***** SUPPLIED INFORMATION *****

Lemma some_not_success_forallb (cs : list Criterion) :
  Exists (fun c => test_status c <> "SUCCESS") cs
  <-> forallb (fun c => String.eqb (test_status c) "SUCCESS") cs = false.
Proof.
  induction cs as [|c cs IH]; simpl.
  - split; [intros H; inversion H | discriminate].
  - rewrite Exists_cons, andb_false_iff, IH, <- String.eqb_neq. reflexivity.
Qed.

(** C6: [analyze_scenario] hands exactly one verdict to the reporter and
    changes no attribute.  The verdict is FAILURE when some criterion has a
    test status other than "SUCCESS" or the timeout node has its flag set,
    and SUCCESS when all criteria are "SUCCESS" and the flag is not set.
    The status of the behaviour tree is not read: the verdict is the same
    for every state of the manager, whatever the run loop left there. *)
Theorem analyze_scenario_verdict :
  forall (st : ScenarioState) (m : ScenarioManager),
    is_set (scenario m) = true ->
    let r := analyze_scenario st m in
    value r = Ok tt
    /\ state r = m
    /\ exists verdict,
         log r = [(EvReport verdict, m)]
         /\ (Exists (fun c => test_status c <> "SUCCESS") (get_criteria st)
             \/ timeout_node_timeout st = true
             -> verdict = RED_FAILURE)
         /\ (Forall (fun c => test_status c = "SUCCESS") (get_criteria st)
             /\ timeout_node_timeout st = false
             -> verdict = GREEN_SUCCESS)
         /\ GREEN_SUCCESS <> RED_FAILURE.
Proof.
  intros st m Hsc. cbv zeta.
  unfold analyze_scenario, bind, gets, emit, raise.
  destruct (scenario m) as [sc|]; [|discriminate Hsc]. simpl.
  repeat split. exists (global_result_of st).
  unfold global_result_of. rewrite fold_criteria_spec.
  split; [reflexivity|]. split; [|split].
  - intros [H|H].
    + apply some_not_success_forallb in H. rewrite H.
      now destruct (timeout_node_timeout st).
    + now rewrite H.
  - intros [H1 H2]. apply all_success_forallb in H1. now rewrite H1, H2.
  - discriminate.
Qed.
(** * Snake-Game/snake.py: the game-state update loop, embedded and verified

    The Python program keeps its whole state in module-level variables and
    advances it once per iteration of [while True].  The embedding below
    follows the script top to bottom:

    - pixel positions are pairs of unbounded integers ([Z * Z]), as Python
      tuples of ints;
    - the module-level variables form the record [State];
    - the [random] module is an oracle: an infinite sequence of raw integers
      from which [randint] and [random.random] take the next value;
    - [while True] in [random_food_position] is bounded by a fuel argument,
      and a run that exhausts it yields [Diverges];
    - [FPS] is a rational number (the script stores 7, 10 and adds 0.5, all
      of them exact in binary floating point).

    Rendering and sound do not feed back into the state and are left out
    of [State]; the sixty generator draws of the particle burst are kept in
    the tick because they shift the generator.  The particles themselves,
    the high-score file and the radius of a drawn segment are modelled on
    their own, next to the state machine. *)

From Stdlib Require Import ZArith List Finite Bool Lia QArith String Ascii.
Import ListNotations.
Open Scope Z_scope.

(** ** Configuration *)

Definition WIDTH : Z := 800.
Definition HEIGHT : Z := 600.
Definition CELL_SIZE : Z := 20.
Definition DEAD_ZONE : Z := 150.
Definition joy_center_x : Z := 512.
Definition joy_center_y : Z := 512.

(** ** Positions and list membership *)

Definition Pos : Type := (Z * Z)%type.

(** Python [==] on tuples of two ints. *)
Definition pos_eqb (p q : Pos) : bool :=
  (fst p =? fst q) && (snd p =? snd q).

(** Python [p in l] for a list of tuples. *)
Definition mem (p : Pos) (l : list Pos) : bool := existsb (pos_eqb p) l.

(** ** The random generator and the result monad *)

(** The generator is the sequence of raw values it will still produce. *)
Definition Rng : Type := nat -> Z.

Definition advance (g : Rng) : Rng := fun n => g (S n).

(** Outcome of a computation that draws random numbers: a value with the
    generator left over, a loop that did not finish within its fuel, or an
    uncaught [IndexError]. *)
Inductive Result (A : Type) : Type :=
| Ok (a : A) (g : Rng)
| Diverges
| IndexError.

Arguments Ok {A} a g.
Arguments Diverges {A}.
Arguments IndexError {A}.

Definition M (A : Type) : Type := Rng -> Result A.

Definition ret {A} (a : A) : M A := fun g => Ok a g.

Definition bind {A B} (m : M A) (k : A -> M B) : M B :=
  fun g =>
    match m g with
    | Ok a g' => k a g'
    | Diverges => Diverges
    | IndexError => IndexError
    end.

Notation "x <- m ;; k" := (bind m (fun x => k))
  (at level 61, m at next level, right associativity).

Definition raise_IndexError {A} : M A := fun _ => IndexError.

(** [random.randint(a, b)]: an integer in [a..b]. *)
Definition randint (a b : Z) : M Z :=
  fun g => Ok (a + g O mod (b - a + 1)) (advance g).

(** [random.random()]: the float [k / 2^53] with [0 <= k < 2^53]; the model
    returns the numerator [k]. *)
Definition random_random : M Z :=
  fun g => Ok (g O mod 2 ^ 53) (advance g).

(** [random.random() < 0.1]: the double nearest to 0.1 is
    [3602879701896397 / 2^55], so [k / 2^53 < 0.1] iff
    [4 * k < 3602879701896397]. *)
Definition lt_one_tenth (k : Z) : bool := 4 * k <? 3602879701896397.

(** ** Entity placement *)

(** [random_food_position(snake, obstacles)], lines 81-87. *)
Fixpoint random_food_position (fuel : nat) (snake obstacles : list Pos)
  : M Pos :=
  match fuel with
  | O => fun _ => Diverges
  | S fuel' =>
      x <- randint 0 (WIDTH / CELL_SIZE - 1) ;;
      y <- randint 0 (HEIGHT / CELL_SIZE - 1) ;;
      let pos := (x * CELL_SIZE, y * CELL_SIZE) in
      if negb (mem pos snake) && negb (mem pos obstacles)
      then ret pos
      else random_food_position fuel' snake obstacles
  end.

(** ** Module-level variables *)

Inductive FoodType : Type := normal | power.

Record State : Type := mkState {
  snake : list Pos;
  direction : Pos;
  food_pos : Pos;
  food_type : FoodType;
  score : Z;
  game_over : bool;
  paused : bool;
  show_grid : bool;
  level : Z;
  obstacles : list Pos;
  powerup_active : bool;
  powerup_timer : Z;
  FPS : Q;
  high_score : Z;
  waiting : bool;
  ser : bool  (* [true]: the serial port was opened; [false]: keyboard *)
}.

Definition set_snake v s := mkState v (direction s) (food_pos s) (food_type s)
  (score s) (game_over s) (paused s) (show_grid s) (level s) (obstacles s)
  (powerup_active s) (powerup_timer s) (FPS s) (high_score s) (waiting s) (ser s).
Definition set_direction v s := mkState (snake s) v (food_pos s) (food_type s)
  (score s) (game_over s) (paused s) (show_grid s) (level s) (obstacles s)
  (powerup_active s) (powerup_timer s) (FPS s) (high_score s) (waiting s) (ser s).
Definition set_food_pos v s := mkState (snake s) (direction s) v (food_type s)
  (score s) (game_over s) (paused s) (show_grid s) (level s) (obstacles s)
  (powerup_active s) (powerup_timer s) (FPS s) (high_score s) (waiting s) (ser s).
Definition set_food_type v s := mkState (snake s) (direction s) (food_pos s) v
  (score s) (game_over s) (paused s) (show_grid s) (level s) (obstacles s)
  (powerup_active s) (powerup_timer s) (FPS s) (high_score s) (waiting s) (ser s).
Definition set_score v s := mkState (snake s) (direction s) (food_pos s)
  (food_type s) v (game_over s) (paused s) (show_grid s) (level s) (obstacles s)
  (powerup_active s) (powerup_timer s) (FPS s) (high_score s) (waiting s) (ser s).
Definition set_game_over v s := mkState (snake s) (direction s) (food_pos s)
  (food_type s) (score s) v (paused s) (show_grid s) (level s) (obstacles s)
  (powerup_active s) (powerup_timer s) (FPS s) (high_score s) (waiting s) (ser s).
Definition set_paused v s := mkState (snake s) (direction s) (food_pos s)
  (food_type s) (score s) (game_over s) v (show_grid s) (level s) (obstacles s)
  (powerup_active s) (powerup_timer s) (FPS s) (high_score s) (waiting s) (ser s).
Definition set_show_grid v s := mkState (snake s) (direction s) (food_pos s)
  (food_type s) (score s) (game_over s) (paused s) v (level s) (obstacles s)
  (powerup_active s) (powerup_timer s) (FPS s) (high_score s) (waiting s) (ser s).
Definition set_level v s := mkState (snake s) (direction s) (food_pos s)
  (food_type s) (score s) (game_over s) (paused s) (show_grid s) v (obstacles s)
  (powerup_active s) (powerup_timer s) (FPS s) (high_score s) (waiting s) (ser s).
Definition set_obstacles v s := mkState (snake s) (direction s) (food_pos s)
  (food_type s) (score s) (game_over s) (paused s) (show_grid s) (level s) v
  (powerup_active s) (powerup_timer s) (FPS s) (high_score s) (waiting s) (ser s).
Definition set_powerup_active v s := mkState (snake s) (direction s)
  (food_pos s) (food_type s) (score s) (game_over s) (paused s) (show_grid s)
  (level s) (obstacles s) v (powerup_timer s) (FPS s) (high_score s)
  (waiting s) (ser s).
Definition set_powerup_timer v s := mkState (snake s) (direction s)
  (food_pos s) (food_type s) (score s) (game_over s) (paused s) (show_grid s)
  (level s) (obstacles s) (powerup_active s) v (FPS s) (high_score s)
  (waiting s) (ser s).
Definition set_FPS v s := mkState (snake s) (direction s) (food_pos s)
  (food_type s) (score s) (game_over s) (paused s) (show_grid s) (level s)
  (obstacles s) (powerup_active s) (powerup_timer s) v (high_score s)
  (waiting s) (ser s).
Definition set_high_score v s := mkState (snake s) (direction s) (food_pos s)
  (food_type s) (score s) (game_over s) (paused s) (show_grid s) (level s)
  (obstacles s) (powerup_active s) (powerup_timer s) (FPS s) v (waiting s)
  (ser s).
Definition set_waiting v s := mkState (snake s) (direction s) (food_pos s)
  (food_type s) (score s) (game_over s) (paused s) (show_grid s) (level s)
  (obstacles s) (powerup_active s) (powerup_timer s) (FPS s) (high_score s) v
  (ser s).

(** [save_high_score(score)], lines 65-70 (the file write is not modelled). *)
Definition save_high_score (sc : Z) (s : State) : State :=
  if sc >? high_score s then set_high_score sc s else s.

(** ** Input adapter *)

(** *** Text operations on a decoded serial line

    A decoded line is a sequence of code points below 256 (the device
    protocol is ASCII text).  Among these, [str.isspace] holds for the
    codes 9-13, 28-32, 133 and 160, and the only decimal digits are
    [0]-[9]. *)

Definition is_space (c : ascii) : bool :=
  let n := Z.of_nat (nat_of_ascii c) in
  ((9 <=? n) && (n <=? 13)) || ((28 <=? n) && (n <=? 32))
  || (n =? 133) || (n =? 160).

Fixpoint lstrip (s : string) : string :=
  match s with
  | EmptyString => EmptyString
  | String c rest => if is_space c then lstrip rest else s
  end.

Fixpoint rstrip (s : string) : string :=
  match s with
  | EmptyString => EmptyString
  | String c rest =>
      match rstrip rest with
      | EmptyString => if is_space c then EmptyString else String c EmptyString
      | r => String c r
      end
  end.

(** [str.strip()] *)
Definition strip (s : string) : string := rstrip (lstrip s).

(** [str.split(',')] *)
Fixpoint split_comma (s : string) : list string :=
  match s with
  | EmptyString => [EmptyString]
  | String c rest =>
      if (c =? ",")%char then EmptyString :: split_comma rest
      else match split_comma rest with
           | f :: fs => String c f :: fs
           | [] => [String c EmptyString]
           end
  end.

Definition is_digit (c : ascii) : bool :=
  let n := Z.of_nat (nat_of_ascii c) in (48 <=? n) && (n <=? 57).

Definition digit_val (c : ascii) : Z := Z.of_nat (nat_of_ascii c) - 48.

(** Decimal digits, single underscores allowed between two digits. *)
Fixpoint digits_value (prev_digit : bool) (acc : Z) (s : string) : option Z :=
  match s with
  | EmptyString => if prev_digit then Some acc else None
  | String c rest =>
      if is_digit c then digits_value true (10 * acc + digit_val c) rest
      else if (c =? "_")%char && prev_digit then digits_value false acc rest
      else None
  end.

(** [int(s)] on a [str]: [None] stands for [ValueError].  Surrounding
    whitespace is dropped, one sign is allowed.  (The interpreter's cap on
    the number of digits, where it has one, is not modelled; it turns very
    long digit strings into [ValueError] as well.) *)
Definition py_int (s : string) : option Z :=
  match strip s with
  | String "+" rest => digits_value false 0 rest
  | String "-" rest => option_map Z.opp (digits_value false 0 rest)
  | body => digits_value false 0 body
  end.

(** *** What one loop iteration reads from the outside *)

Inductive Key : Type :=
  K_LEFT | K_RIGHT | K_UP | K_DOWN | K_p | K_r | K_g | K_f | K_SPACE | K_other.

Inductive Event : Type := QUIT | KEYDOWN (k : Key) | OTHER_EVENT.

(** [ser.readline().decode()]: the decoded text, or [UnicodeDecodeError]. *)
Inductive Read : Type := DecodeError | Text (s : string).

*****

**YOUR TASK**
Write out exactly the lines that fall from the line with "state r = m" to the line with "- intros [H|H]." in the records above, keeping both ends.

**OUTPUT FOR THIS EXERCISE**
    /\ state r = m
    /\ exists verdict,
         log r = [(EvReport verdict, m)]
         /\ (Exists (fun c => test_status c <> "SUCCESS") (get_criteria st)
             \/ timeout_node_timeout st = true
             -> verdict = RED_FAILURE)
         /\ (Forall (fun c => test_status c = "SUCCESS") (get_criteria st)
             /\ timeout_node_timeout st = false
             -> verdict = GREEN_SUCCESS)
         /\ GREEN_SUCCESS <> RED_FAILURE.
Proof.
  intros st m Hsc. cbv zeta.
  unfold analyze_scenario, bind, gets, emit, raise.
  destruct (scenario m) as [sc|]; [|discriminate Hsc]. simpl.
  repeat split. exists (global_result_of st).
  unfold global_result_of. rewrite fold_criteria_spec.
  split; [reflexivity|]. split; [|split].
  - intros [H|H].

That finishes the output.